**Problem to work on:**
In the data below, one line contains "Definition set_current_section (v" and a later one contains "section frame. *)". Print both, with every line between them, exactly and alone.

**Excerpted records:**
......

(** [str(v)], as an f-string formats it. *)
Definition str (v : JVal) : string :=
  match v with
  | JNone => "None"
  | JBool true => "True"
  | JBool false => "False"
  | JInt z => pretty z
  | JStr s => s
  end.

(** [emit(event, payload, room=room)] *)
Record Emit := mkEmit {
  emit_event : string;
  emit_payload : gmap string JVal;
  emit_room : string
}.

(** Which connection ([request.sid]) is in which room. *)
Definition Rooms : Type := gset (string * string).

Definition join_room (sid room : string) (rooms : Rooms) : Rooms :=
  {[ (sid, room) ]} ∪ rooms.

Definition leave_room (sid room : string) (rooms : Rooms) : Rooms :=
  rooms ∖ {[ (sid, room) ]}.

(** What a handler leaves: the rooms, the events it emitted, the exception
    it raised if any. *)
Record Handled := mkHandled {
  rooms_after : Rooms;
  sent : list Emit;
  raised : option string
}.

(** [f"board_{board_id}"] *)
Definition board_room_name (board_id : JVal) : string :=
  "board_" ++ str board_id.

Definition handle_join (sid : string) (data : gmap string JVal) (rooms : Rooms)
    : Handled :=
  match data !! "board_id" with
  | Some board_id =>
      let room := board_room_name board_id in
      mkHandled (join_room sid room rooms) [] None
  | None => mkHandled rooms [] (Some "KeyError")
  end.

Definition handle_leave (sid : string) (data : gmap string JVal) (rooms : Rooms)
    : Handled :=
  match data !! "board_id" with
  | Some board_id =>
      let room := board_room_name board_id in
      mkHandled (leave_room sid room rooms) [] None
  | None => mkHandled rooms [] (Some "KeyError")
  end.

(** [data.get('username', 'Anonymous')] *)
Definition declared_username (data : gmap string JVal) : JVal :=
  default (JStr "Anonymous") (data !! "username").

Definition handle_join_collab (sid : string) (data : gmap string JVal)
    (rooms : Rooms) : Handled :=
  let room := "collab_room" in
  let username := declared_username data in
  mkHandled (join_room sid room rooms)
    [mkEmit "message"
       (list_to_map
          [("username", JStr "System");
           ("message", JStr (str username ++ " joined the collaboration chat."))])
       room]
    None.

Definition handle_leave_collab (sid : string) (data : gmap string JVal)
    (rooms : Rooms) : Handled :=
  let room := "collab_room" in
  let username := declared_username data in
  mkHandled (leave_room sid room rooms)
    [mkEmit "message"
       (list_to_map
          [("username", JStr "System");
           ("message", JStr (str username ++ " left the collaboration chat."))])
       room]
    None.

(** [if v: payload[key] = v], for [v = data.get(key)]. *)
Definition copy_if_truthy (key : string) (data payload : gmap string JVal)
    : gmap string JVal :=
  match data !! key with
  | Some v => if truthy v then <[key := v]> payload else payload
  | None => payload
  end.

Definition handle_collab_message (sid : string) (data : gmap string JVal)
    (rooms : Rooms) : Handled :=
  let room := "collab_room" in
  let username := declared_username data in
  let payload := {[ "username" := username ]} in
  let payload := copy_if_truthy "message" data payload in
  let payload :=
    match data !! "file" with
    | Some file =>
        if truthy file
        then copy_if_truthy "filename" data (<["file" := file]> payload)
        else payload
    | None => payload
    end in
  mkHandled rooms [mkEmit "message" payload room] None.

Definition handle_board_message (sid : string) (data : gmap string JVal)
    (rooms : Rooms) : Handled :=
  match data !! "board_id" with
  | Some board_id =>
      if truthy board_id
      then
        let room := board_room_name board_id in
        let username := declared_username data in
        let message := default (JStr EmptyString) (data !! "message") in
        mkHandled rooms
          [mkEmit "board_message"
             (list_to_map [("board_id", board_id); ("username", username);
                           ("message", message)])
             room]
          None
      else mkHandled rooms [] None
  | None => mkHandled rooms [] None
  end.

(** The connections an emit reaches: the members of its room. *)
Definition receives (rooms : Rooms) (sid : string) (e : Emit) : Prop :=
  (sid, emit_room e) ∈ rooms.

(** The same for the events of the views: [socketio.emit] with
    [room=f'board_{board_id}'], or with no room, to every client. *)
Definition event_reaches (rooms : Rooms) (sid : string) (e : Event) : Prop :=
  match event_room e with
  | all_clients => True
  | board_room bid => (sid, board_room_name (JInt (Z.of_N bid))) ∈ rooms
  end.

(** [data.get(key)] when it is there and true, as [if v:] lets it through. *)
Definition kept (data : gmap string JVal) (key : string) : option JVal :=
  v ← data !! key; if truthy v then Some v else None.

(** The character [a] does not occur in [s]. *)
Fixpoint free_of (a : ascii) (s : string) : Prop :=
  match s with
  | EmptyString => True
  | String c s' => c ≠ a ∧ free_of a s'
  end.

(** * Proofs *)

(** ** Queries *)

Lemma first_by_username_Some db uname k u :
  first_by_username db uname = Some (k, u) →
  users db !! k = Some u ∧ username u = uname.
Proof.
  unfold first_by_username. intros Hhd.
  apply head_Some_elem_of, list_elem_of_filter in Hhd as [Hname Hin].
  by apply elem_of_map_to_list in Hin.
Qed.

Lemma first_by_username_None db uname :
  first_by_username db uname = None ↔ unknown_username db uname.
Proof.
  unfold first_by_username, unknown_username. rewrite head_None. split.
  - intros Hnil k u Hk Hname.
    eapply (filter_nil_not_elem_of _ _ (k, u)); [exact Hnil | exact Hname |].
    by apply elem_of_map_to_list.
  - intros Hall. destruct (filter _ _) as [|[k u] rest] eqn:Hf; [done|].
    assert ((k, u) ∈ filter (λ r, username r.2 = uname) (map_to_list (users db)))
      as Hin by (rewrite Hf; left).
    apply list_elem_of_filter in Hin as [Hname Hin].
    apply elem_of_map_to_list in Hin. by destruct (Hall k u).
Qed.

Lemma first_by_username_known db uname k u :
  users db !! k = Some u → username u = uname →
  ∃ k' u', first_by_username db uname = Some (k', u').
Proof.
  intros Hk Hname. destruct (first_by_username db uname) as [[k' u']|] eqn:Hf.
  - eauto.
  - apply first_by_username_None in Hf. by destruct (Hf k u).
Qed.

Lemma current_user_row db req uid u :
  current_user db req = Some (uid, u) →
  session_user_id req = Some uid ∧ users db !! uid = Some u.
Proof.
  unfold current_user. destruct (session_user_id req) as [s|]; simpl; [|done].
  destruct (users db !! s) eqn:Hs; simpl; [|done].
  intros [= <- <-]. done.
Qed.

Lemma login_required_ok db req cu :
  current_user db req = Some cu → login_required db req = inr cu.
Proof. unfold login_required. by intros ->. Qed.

......

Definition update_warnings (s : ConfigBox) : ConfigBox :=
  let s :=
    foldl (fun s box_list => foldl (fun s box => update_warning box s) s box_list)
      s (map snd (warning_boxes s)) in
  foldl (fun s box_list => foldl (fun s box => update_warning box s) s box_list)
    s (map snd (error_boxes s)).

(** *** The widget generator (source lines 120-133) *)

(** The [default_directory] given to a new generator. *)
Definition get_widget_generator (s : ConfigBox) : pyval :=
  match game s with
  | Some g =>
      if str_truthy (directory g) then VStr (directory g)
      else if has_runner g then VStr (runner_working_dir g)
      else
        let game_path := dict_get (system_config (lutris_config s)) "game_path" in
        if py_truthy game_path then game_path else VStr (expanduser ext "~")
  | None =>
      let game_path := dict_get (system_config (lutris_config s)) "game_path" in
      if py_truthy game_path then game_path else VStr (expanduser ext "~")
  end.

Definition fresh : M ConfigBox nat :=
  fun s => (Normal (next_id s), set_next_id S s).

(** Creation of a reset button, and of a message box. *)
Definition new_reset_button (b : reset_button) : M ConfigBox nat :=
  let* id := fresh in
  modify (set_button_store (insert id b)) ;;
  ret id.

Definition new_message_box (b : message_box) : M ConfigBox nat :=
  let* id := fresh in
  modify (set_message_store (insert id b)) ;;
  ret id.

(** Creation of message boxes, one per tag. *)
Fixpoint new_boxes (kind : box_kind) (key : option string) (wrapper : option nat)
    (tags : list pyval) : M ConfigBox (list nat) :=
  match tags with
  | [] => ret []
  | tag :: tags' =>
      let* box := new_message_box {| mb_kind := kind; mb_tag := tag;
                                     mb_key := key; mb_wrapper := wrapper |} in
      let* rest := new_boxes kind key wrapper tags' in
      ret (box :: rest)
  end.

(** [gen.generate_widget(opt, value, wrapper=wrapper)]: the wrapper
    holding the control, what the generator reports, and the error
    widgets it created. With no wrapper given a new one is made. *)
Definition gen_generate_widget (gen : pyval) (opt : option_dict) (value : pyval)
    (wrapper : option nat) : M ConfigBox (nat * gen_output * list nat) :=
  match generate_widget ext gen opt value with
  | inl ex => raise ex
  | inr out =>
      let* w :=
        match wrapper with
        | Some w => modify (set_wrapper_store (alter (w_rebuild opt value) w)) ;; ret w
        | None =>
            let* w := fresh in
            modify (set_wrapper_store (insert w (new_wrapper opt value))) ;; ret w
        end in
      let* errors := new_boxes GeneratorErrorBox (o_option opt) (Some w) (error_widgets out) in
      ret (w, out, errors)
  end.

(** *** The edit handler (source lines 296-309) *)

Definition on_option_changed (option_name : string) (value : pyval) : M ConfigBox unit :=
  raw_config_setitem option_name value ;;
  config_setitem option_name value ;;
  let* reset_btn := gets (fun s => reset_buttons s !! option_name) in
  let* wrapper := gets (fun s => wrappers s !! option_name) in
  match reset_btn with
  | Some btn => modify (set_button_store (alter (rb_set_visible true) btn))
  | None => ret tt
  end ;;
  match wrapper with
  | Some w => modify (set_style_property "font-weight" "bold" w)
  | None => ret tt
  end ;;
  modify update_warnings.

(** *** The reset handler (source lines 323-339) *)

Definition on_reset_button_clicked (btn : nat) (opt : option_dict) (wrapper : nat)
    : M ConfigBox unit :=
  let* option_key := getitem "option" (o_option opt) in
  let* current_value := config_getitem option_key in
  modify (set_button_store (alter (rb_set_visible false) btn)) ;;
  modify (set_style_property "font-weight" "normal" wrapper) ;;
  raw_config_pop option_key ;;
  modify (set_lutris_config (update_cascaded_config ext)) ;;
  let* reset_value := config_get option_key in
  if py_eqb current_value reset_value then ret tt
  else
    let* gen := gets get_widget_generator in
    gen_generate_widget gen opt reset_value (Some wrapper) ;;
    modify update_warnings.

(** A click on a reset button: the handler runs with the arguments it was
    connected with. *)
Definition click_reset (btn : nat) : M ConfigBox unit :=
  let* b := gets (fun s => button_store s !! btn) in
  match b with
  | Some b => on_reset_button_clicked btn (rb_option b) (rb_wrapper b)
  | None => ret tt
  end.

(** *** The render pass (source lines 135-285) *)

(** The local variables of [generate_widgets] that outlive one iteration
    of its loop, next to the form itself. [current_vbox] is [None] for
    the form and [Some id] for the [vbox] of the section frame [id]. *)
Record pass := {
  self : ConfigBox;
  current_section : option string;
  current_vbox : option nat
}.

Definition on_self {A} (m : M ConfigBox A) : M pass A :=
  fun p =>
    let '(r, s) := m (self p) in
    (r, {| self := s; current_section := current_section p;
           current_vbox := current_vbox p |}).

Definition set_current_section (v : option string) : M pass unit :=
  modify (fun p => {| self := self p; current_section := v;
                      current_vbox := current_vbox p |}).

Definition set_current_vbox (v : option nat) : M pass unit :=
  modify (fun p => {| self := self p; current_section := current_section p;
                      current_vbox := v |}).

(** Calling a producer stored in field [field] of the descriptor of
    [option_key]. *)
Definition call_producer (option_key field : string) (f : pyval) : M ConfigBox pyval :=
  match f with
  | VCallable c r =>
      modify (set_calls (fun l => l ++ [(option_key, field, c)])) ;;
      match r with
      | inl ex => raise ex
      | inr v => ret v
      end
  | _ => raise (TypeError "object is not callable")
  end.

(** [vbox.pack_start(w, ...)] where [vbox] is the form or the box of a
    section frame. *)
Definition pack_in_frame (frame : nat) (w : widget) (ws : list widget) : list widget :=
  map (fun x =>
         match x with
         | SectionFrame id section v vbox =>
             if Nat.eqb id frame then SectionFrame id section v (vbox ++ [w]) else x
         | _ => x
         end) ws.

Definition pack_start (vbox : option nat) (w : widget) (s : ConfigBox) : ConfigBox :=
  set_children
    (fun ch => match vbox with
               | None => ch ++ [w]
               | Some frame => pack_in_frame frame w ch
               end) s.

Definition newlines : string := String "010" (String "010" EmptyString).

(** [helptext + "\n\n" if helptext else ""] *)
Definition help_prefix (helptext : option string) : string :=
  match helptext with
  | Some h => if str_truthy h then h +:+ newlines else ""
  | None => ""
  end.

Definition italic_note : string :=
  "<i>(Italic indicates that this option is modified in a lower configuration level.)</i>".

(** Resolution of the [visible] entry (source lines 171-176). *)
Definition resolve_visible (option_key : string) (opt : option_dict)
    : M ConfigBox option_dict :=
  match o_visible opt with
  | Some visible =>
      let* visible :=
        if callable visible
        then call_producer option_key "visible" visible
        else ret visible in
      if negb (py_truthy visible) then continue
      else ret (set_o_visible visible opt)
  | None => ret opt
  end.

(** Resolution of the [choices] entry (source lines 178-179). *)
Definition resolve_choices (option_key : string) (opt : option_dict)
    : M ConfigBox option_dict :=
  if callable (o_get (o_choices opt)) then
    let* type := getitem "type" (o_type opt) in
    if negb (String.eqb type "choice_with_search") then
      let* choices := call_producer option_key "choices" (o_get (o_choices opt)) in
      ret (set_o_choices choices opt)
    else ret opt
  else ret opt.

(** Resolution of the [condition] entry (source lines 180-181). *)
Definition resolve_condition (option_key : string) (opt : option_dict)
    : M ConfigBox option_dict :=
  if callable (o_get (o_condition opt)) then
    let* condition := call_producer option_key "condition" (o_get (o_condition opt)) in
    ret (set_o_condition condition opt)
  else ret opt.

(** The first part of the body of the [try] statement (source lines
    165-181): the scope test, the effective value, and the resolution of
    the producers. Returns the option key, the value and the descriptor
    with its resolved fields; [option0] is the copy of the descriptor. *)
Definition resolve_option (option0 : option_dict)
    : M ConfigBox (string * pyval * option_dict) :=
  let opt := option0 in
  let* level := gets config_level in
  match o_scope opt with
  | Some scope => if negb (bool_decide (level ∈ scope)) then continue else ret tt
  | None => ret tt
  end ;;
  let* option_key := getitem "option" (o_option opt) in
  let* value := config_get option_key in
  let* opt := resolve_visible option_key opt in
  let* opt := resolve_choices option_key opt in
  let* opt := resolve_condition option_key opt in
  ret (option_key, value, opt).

......

**Response area:**
Definition set_current_section (v : option string) : M pass unit :=
  modify (fun p => {| self := self p; current_section := v;
                      current_vbox := current_vbox p |}).

Definition set_current_vbox (v : option nat) : M pass unit :=
  modify (fun p => {| self := self p; current_section := current_section p;
                      current_vbox := v |}).

(** Calling a producer stored in field [field] of the descriptor of
    [option_key]. *)
Definition call_producer (option_key field : string) (f : pyval) : M ConfigBox pyval :=
  match f with
  | VCallable c r =>
      modify (set_calls (fun l => l ++ [(option_key, field, c)])) ;;
      match r with
      | inl ex => raise ex
      | inr v => ret v
      end
  | _ => raise (TypeError "object is not callable")
  end.

(** [vbox.pack_start(w, ...)] where [vbox] is the form or the box of a
    section frame. *)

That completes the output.